═════ ENTRIES PROVIDED ═════
(* ===== verification/HeapClient.v ===== *)
(** The heap over time: reallocation, zeroed allocation, and every history of clients
    from [heap_init]; and a concrete heap. *)
From S2P Require Import Prelude Machine Slab SlabCache Heap HeapInv HeapThms HeapProps.

#[local] Opaque load store.

Section heap.
Context (st lim : Z).
Abbreviation ok := (heap_ok st lim).
Abbreviation client := (heap_client st lim).

(** ** krealloc *)

(** An allocation leaves another used block where it is. *)
Lemma alloc_other total req l1 sz r l2 o bs' : alloc_blocks total req (l1 ++ Used sz r :: l2) = Some (o, bs') ->
  exists m1 m2, bs' = m1 ++ Used sz r :: m2 /\ blen m1 = blen l1.
Proof.
  intros Ha. pose proof (alloc_blocks_inv total req (l1 ++ Used sz r :: l2)) as Hinv. rewrite Ha in Hinv.
  destruct Hinv as (k1 & z & k2 & E & _ & _ & -> & _). apply app_eq_inv in E as [(k & -> & E)|(k & -> & E)].
  - destruct k as [|b k]; [discriminate E|]. injection E as <- ->. exists (k1 ++ carve total req z ++ k), l2.
    rewrite <- !app_assoc. split; [done|]. rewrite !blen_app, carve_len. unfold blen at 4. cbn [zsum bsize]. unfold blen. lia.
  - destruct k as [|b k]; [discriminate E|]. injection E as <- ->. exists l1, (k ++ carve total req z ++ k2).
    by rewrite <- app_assoc.
Qed.

(** The user bytes of a sequence with a used block, with and without that block. *)
Lemma user_split l1 sz r l2 x : user st (l1 ++ Used sz r :: l2) x <->
  user st (l1 ++ Hole sz :: l2) x \/ within (st + blen l1 + 44) (sz - 12) x.
Proof. rewrite !user_app. cbn [user node_user bsize]. tauto. Qed.

(** What reallocating the area of [r] bytes between [l1] and [l2] to [size] bytes gives. *)
Definition reallocated (s : kst) (l1 : list hblk) (sz r : Z) (l2 : list hblk) (size p : Z) (s' : kst) : Prop :=
  match alloc_blocks (align16 (12 + size)) size (l1 ++ Used sz r :: l2) with
  | None => p = NULL /\ s' = s
  | Some (o, bs') => p = st + o + 44 /\
      (forall i, 0 <= i < r -> mget (k_mem s') (p + i) = mget (k_mem s) (st + blen l1 + 44 + i)) /\
      (exists m1 m2, bs' = m1 ++ Used sz r :: m2 /\ blen m1 = blen l1 /\ ok s' (release m1 sz m2)) /\
      agree (client (l1 ++ Hole sz :: l2)) (k_mem s) (k_mem s')
  end.
(* ===== verification/PoolProps.v ===== *)
(** Pools as their clients see them: growing, allocation and release. *)
From S2P Require Import Prelude Machine Buddy BuddyInv BuddyTrace BuddyProps PageAlloc Zoned KString SList Pool PoolInv.

#[local] Opaque load store.

Lemma u32_add x y : u32 (u32 x + y) = u32 (x + y).
Proof. unfold u32. by rewrite Zplus_mod_idemp_l. Qed.

Section pool.
Context (osz : Z) (Hosz : 8 <= osz <= 4080).
Context `{PA : PageAllocator 0 (buddy_alloc_pages 0 BUDDY_ZONE_UNMOVABLE) (fun a => buddy_free_pages a 0)}.
Abbreviation inv := (pool_inv osz).
Abbreviation client := (pool_client osz).

Lemma is_obj_cons a o R x : is_obj osz ((a, o) :: R) x <-> x ∈ slots osz (a + 16) (Z.to_nat (region_count osz o)) \/ is_obj osz R x.
Proof.
  unfold is_obj. setoid_rewrite elem_of_cons. split.
  - intros (b & ob & i & [[= -> ->]|Hin] & Hi & ->); [left|right; eauto 10]. apply slots_elem. exists i. lia.
  - intros [(i & Hi & ->)%slots_elem|(b & ob & i & Hin & Hi & ->)]; [exists a, o, i|exists b, ob, i]; (split; [auto|]); lia.
Qed.

(** The header of a pool keeps what is not written. *)
Lemma header_keep s A p R F H lk m a k (n : nat) : inv lk s A p R F H ->
  agree (fun x => in_block A x) (k_mem s) m -> p <= a -> a + Z.of_nat n <= p + 4096 -> k = a -> load n m k = load n (k_mem s) a.
Proof.
  intros Hi Hag H1 H2 ->. apply load_agree. eapply agree_mono; [|exact Hag]. intros x Hx.
  exists p, 0. split; [apply (pl_own _ _ _ _ _ _ _ _ Hi); left|]. rewrite sz_0. unfold within in *. lia.
Qed.

(** A new region, once its page is formatted: [m] is the memory then. *)
Lemma region_inv lk s s1 A p R F H a o m : inv lk s A p R F H -> page_block a o -> pa_inv s1 ((a, o) :: A) -> (a, o) ∉ A ->
  let n := region_count osz o in let F' := slots osz (a + 16) (Z.to_nat n) ++ F in
  agree (in_block A) (k_mem s) (k_mem s1) ->
  agree (fun x => ~ within (p + P_TOTAL) 24 x /\ ~ within a (sz o) x) (k_mem s1) m ->
  sll 0 m (load 8 m (p + P_FREE_LIST)) F' -> load 8 m (p + P_REGIONS) = a -> load 8 m (a + R_NEXT) = load 8 (k_mem s) (p + P_REGIONS) ->
  load 4 m (p + P_FREE) = u32 (load 4 (k_mem s) (p + P_FREE) + n) -> load 4 m (p + P_TOTAL) = u32 (load 4 (k_mem s) (p + P_TOTAL) + n) ->
  inv lk (set_mem m s1) ((a, o) :: A) p ((a, o) :: R) F' H /\ agree (client A p R H) (k_mem s) m.
Proof.
  intros Hi Hb Ha1 Hnew n F' Hag0 Hag Hf Hr Hnx Hnf Hnt. pose proof Hi as [I1 I2 I3 I4 I5 I6 I7 I8 I9 I10 I11 I12].
  destruct Hb as (Ho & Ha & _ & Hlim). unfold PHYS_LIMIT in Hlim. destruct (region_some osz Hosz o Ho) as [Hn1 Hn2]. fold n in Hn1, Hn2.
  pose proof (sz_orders o Ho) as Hszo.
  assert (Hfar : forall b ob, (b, ob) ∈ A -> a + sz o <= b \/ b + sz ob <= a) by (intros b ob Hin; by apply (pa_new_disj s1 A a o Ha1 Hnew)).
  assert (HpA : (p, 0) ∈ A) by (apply I9; left). pose proof (Hfar p 0 HpA) as Hpa. rewrite sz_0 in Hpa.
  assert (Hkeep : forall x, in_block A x -> ~ within (p + P_TOTAL) 24 x -> mget m x = mget (k_mem s) x).
  { intros x (b & ob & Hin & Hx) Hp. pose proof (Hfar b ob Hin). rewrite Hag by (unfold within in *; split; [done|lia]). apply Hag0. by exists b, ob. }
  assert (Hhead : forall (k : nat) f, 0 <= f -> f + Z.of_nat k <= P_TOTAL \/ P_LOCK <= f -> f + Z.of_nat k <= 4096 ->
    load k m (p + f) = load k (k_mem s) (p + f)).
  { intros k f Hf0 Hf1 Hf2. apply load_agree. intros x Hx. apply Hkeep; [|parith]. exists p, 0. split; [done|]. rewrite sz_0. parith. }
  split; [split|]; cbn [k_mem set_mem].
  - apply pa_write; [done|]. eapply agree_mono; [|exact Hag]. intros x Hx. split; intros Hw; apply Hx.
    + exists p, 0. split; [by right|]. rewrite sz_0. parith.
    + exists a, o. split; [left|done].
  - rewrite Hhead by parith. done.
  - rewrite Hhead by parith. done.
  - rewrite Hhead by parith. done.
  - done.
  - rewrite Hr. cbn [fst fmap list_fmap sll]. split; [done|]. split; [unfold NULL; lia|]. rewrite Hnx.
    apply (sll_frame R_NEXT (k_mem s)); [|done]. intros b ([b' ob] & -> & Hin)%list_elem_of_fmap x Hx.
    destruct (own_range osz lk s A p R F H Hi b' ob ltac:(by right)) as [Hob _]. pose proof (sz_orders ob Hob).
    pose proof (region_apart osz lk s A p R F H Hi b' ob Hin). cbn [fst] in Hx. apply Hkeep; [|parith].
    exists b', ob. split; [apply I9; by right|parith].
  - rewrite Hnf, I7, u32_add. unfold F'. rewrite length_app, slots_length. f_equal. lia.
  - rewrite Hnt, I8, u32_add. unfold F'. rewrite length_app, slots_length. f_equal. lia.
  - intros b [->|[->|Hin]%elem_of_cons]%elem_of_cons; [by right|left|right; apply I9; by right].
  - apply NoDup_cons in I10 as [J1 J2]. apply NoDup_cons. split; [|apply NoDup_cons; split; [|done]].
    + intros [E|Hin]%elem_of_cons; [|done]. apply Hnew. by rewrite <- E.
    + intros Hin. apply Hnew, I9. by right.
  - intros x. rewrite is_obj_cons, <- I11. unfold F'. rewrite !elem_of_app. tauto.
  - unfold F'. rewrite <- app_assoc. apply NoDup_app. split; [apply slots_nodup; lia|]. split; [|done].
    intros x (i & Hir & ->)%slots_elem Hx. destruct (obj_place osz Hosz lk s A p R F H Hi _ Hx) as (b & ob & Hin & X1 & X2).
    pose proof (Hfar b ob ltac:(apply I9; by right)). pose proof (region_room osz Hosz o i Ho ltac:(unfold n in *; lia)). nia.
  - intros x Hx. destruct (client_apart osz Hosz lk s A p R F H Hi x Hx) as (X1 & _ & _). apply Hkeep; [|parith].
    destruct Hx as [[Hx _]|(ob & Hob & Hx)]; [done|].
    destruct (obj_place osz Hosz lk s A p R F H Hi ob ltac:(apply elem_of_app; by right)) as (b & o' & Hin & Y1 & Y2).
    exists b, o'. split; [apply I9; by right|]. unfold within in *. lia.
Qed.
Lemma hash_unlink_ok m tbl E1 e E2 : layout tbl (E1 ++ e :: E2) -> hash_ok m tbl (E1 ++ e :: E2) ->
  hash_ok (hash_unlink m tbl (ehash e) (chain_prev (ehash e) E1) (e_node e)) tbl (E1 ++ E2).
Proof.
  intros L H h Hh. set (m' := hash_unlink _ _ _ _ _). pose proof L as (L1 & L2 & L3 & L4 & L5).
  pose proof (hash_bound (e_file e) (e_off e)) as Hhe. fold (ehash e) in Hhe.
  assert (Hd : forall a b, a ∈ E1 ++ e :: E2 -> b ∈ E1 ++ e :: E2 -> e_node a = e_node b \/ e_node a + 4096 <= e_node b \/ e_node b + 4096 <= e_node a).
  { intros a b Ha Hb. destruct (decide (e_node a = e_node b)); [by left|right]. by apply L5. }
  assert (Hinj : forall a b, a ∈ E1 ++ e :: E2 -> b ∈ E1 ++ e :: E2 -> e_node a = e_node b -> a = b).
  { intros a b. by apply NoDup_fmap_elem. }
  destruct (chain_prev_cases (ehash e) E1) as [[Eb Ep]|(B & q & Eb & Hq & Ep)].
  - (* the head of its chain *)
    assert (Hm' : m' = store 8 m (tbl + 8 * ehash e) (load 8 m (e_node e + E_HASH_NEXT))) by (unfold m', hash_unlink; by rewrite Ep).
    destruct (decide (ehash e = h)) as [<-|Hne].
    + pose proof (H (ehash e) Hhe) as Hc. rewrite bucket_mid_same, Eb in Hc. cbn [app nodes fmap list_fmap sll] in Hc. destruct Hc as (_ & _ & Hc).
      rewrite bucket_app, Eb. cbn [app]. rewrite Hm', load64_store_eq by apply load64_bound. apply (sll_frame E_HASH_NEXT m); [|exact Hc].
      intros a (x & -> & [_ Hx]%bucket_elem)%node_out. apply agree_store. intros y Hy Hw.
      destruct (L4 x ltac:(eauto with inlist)) as (_ & _ & X). pcarith.
    + pose proof (H h Hh) as Hc. rewrite bucket_mid_other in Hc by done.
      rewrite Hm', load_store_ne by pcarith. apply (sll_frame E_HASH_NEXT m); [|exact Hc].
      intros a (x & -> & [_ Hx]%bucket_elem)%node_out. apply agree_store. intros y Hy Hw.
      destruct (L4 x ltac:(apply elem_of_app in Hx as [?|?]; eauto with inlist)) as (_ & _ & X). pcarith.
  - (* after the entry [q] *)
    assert (HqE : q ∈ E1 ++ e :: E2) by eauto with inlist. destruct (L4 q HqE) as (Hqp & Hqb & Hqt).
    assert (Hm' : m' = store 8 m (e_node q + E_HASH_NEXT) (load 8 m (e_node e + E_HASH_NEXT))).
    { unfold m', hash_unlink. by rewrite Ep, (proj2 (Z.eqb_neq (e_node q) NULL)) by (unfold NULL; lia). }
    assert (Hqh : ehash q = ehash e).
    { assert (Hb : q ∈ bucket (ehash e) E1) by (rewrite Eb; apply elem_of_app; right; left). by apply bucket_elem in Hb as [? _]. }
    destruct (decide (ehash e = h)) as [<-|Hne].
    + pose proof (H (ehash e) Hhe) as Hc. pose proof (nodes_bucket_nodup (ehash e) _ L1) as Hnd.
      assert (Hin : forall x, x ∈ nodes (bucket (ehash e) (E1 ++ e :: E2)) -> exists z, x = e_node z /\ z ∈ E1 ++ e :: E2).
      { intros x (z & -> & [_ Hz]%bucket_elem)%node_out. eauto. }
      rewrite bucket_mid_same, Eb, <- app_assoc in Hc, Hnd, Hin. cbn [app] in Hc, Hnd, Hin. rewrite nodes_app in Hc, Hnd, Hin.
      cbn [nodes fmap list_fmap] in Hc, Hnd, Hin. rewrite Hm', load_store_ne by pcarith.
      rewrite bucket_app, Eb, <- app_assoc. cbn [app]. rewrite nodes_app. cbn [nodes fmap list_fmap].
      apply sll_unlink; [exact Hc| |exact Hnd]. intros a b Ha Hb.
      destruct (Hin a Ha) as (za & -> & Hza). destruct (Hin b Hb) as (zb & -> & Hzb). destruct (Hd za zb Hza Hzb) as [|]; [by left|right; lia].
    + pose proof (H h Hh) as Hc. rewrite bucket_mid_other in Hc by done.
      rewrite Hm', load_store_ne by pcarith. apply (sll_frame E_HASH_NEXT m); [|exact Hc].
      intros a (x & -> & [Hxh Hx]%bucket_elem)%node_out. apply agree_store. intros y Hy Hw.
      assert (HxE : x ∈ E1 ++ e :: E2) by (apply elem_of_app in Hx as [?|?]; eauto with inlist).
      destruct (Hd x q HxE HqE) as [Exq|]; [|pcarith]. apply (Hinj x q HxE HqE) in Exq. congruence.
Qed.

(** ** Linking *)

(** [g_page_cache.hash_table[hash] = entry], the entry already pointing to the old head. *)
Lemma hash_push_ok m tbl e E : layout tbl (e :: E) -> hash_ok m tbl E ->
  load 8 m (e_node e + E_HASH_NEXT) = load 8 m (tbl + 8 * ehash e) ->
  hash_ok (store 8 m (tbl + 8 * ehash e) (e_node e)) tbl (e :: E).
Proof.
  intros (L1 & L2 & L3 & L4 & L5) H Hnx h Hh.
  pose proof (hash_bound (e_file e) (e_off e)) as Hhe. fold (ehash e) in Hhe. destruct (L4 e ltac:(left)) as (Hp & Hb & Ht).
  assert (Hout : forall x, x ∈ e :: E -> agree (within (e_node x + E_HASH_NEXT) 8) m (store 8 m (tbl + 8 * ehash e) (e_node e))).
  { intros x Hx. apply agree_store. intros y Hy Hw. destruct (L4 x Hx) as (_ & _ & X). pcarith. }
  unfold bucket. destruct (decide (ehash e = h)) as [<-|Hne].
  - rewrite filter_cons_True by done. cbn [nodes fmap list_fmap sll]. rewrite load64_store_eq by lia. split; [done|].
    split; [unfold NULL; lia|]. rewrite (load_agree 8 m) by (apply Hout; left). rewrite Hnx.
    apply (sll_frame E_HASH_NEXT m); [|by apply H]. intros a (x & -> & [_ Hx]%bucket_elem)%node_out. apply Hout. by right.
  - rewrite filter_cons_False by done. rewrite load_store_ne by pcarith.
    apply (sll_frame E_HASH_NEXT m); [|by apply H]. intros a (x & -> & [_ Hx]%bucket_elem)%node_out. apply Hout. by right.
Qed.

Lemma lru_separated tbl E : layout tbl E -> separated 64 (nodes E).
Proof.
  intros (L1 & L2 & L3 & L4 & L5). split.
  - intros a (e & -> & He)%node_out. destruct (L4 e He). lia.
  - intros a b (e & -> & He)%node_out (e' & -> & He')%node_out Hne. destruct (L5 e e' He He' Hne); lia.
Qed.

Lemma lru_offsets : (0 <= E_LRU_NEXT /\ E_LRU_NEXT + 8 <= 64) /\ (0 <= E_LRU_PREV /\ E_LRU_PREV + 8 <= 64) /\
  (E_LRU_NEXT + 8 <= E_LRU_PREV \/ E_LRU_PREV + 8 <= E_LRU_NEXT).
Proof. pcoff. lia. Qed.

(** The memory and the two ends of the list after [lru_remove]. *)
Abbreviation lru_unlink := (unlink E_LRU_NEXT E_LRU_PREV).
Definition new_tail (m : mem) (tail a : Z) : Z :=
  if negb (load 8 m (a + E_LRU_NEXT) =? NULL) then tail else load 8 m (a + E_LRU_PREV).
(** ** Moves that leave the entries alone *)

(** Same entries in [s']: the memory may differ at the access stamps and flags. *)
Lemma cache_frame lk lk' s s' A A' E : cache_ok lk s A E -> pa_inv s' A' -> (forall p, p ∈ pc_pages tbl E -> (p, 0) ∈ A') ->
  agree (fun x => (within tbl 8192 x \/ exists e, e ∈ E /\ within (e_node e) 4096 x) /\
                  forall e, e ∈ E -> ~ within (e_node e + 24) 16 x) (k_mem s) (k_mem s') ->
  pc_hash_table (k_pc s') = pc_hash_table (k_pc s) -> pc_max_pages (k_pc s') = pc_max_pages (k_pc s) ->
  pc_total_pages (k_pc s') = pc_total_pages (k_pc s) -> pc_lru_head (k_pc s') = pc_lru_head (k_pc s) ->
  pc_lru_tail (k_pc s') = pc_lru_tail (k_pc s) -> pc_lock (k_pc s') = lk' -> cache_ok lk' s' A' E.
Proof.
  intros Hc Hi Ho Hag E1 E2 E3 E4 E5 E6. pose proof (cache_layout _ _ _ _ Hc) as (L1 & L2 & L3 & L4 & L5). destruct Hc as [C1 C2 C3 C4 C5 C6 C7 C8 C9 C10 C11].
  assert (Hd : forall e e', e ∈ E -> e' ∈ E -> e_node e = e_node e' \/ e_node e + 4096 <= e_node e' \/ e_node e' + 4096 <= e_node e).
  { intros a b Ha Hb. destruct (decide (e_node a = e_node b)); [by left|right]. by apply L5. }
  assert (Hpart : forall k n, (k + n <= 24 \/ 40 <= k) -> 0 <= k -> k + n <= 4096 -> forall e, e ∈ E -> agree (within (e_node e + k) n) (k_mem s) (k_mem s')).
  { intros k n Hk H0 H1 e He. eapply agree_mono; [|exact Hag]. intros x Hx. split; [right; exists e; split; [done|pcarith]|].
    intros e' He' Hw. destruct (Hd e e' He He'); pcarith. }
  split; try done; try congruence.
  - apply (hash_frame (k_mem s)); [|apply Hpart; pcoff; lia|done]. eapply agree_mono; [|exact Hag]. intros x Hx. split; [by left|].
    intros e He Hw. destruct (L4 e He) as (_ & _ & X). pcarith.
  - rewrite E4, E5. apply (lru_frame (k_mem s)); [apply Hpart; pcoff; lia|done].
  - apply (fields_frame (k_mem s)); [|done]. intros e He. rewrite <- (Z.add_0_r (e_node e)). apply (Hpart 0 24); [lia|lia|lia|done].
Qed.

(** Changes of the statics only. *)
Lemma cache_pc lk lk' s c A E : cache_ok lk s A E ->
  pc_hash_table c = pc_hash_table (k_pc s) -> pc_max_pages c = pc_max_pages (k_pc s) ->
  pc_total_pages c = pc_total_pages (k_pc s) -> pc_lru_head c = pc_lru_head (k_pc s) ->
  pc_lru_tail c = pc_lru_tail (k_pc s) -> pc_lock c = lk' -> cache_ok lk' (set_pc c s) A E.
Proof.
  intros Hc E1 E2 E3 E4 E5 E6. apply (cache_frame lk lk' s (set_pc c s) A); try done; [|apply Hc].
  apply (pa_frame s); [apply Hc|done|done|done].
Qed.

Lemma wp_pc_acquire s A E (Q : unit -> kst -> Prop) : cache_ok 0 s A E ->
  (forall s', k_mem s' = k_mem s -> s' = upd_pc (pc_set_lock 1) s -> cache_ok 1 s' A E -> Q tt s') -> wp pc_acquire Q s.
Proof.
  intros Hc HQ. unfold pc_acquire, acquire_var. apply wp_bind, wp_gets. rewrite (co_lock _ _ _ _ Hc). cbn [Z.eqb]. apply wp_modify.
  apply HQ; [done|done|]. by apply (cache_pc 0 1 s (pc_set_lock 1 (k_pc s)) A E Hc).
Qed.
Lemma wp_pc_release s A E (Q : unit -> kst -> Prop) : cache_ok 1 s A E ->
  (forall s', k_mem s' = k_mem s -> s' = upd_pc (pc_set_lock 0) s -> cache_ok 0 s' A E -> Q tt s') -> wp pc_release Q s.
Proof. intros Hc HQ. apply wp_modify. apply HQ; [done|done|]. by apply (cache_pc 1 0 s (pc_set_lock 0 (k_pc s)) A E Hc). Qed.

(** Giving back a page that is not the cache's. *)
Lemma cache_free_page lk s A E p : cache_ok lk s A E -> (p, 0) ∈ A -> p ∉ pc_pages tbl E ->
  exists s' A', buddy_free_pages p 0 s = Done tt s' /\ same_statics s s' /\ cache_ok lk s' A' E /\
    (forall b, b ∈ A' <-> b ∈ A /\ b <> (p, 0)) /\ agree (in_block A') (k_mem s) (k_mem s').
Proof.
  intros Hc Hp Hn. destruct (pa_free_in s A p (co_alloc _ _ _ _ Hc) Hp) as (s' & A' & Hrun & Hst & Hi & HA & Hag).
  exists s', A'. split; [done|]. split; [done|]. split; [|by split].
  assert (Ho : forall q, q ∈ pc_pages tbl E -> (q, 0) ∈ A').
  { intros q Hq. apply HA. split; [by apply Hc|]. intros [= ->]. done. }
  pose proof Hst as (_ & _ & _ & _ & Epc). pose proof (co_lock _ _ _ _ Hc) as El. apply (cache_frame lk lk s s' A); try (by rewrite Epc); try done.
  eapply agree_mono; [|exact Hag]. intros x [Hx _]. destruct Hx as [Hx|(e & He & Hx)].
  - destruct (decide (x < tbl + 4096)); [exists tbl, 0|exists (tbl + 4096), 0]; (split; [apply Ho|rewrite sz_0; pcarith]); [left|right; left].
  - exists (e_node e), 0. rewrite sz_0. split; [|done]. apply Ho. right. right. apply elem_of_app. left. by apply node_in.
Qed.

(** A new page. *)
Lemma cache_new_page lk s A E : cache_ok lk s A E ->
  exists r s', buddy_alloc_pages 0 BUDDY_ZONE_UNMOVABLE s = Done r s' /\
    ((r = 0 /\ s' = s) \/
     (r <> 0 /\ same_statics s s' /\ cache_ok lk s' ((r, 0) :: A) E /\ (r, 0) ∉ A /\ agree (in_block A) (k_mem s) (k_mem s'))).
Proof.
  intros Hc. destruct (pa_alloc s A (co_alloc _ _ _ _ Hc)) as (r & s' & Hrun & Hst & Hcase). exists r, s'. split; [done|].
  destruct Hcase as [H|(Hb & Hi & Hn & Hag)]; [by left|right]. split; [destruct Hb as (_ & Hb & _); lia|]. split; [done|]. split; [|by split].
  pose proof Hst as (_ & _ & _ & _ & Epc). pose proof (co_lock _ _ _ _ Hc) as El. apply (cache_frame lk lk s s' A); try (by rewrite Epc); try done.
  - intros q Hq. right. by apply Hc.
  - eapply agree_mono; [|exact Hag]. intros x [Hx _]. destruct Hx as [Hx|(e & He & Hx)].
    + destruct (decide (x < tbl + 4096)); [exists tbl, 0|exists (tbl + 4096), 0]; (split; [apply Hc|rewrite sz_0; pcarith]); [left|right; left].
    + exists (e_node e), 0. rewrite sz_0. split; [|done]. apply Hc. right. right. apply elem_of_app. left. by apply node_in.
Qed.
═════
Check each line of the entries, and copy the ones that contain "Hpart".

- ANSWER BELOW:
  assert (Hpart : forall k n, (k + n <= 24 \/ 40 <= k) -> 0 <= k -> k + n <= 4096 -> forall e, e ∈ E -> agree (within (e_node e + k) n) (k_mem s) (k_mem s')).
  - apply (hash_frame (k_mem s)); [|apply Hpart; pcoff; lia|done]. eapply agree_mono; [|exact Hag]. intros x Hx. split; [by left|].
  - rewrite E4, E5. apply (lru_frame (k_mem s)); [apply Hpart; pcoff; lia|done].
  - apply (fields_frame (k_mem s)); [|done]. intros e He. rewrite <- (Z.add_0_r (e_node e)). apply (Hpart 0 24); [lia|lia|lia|done].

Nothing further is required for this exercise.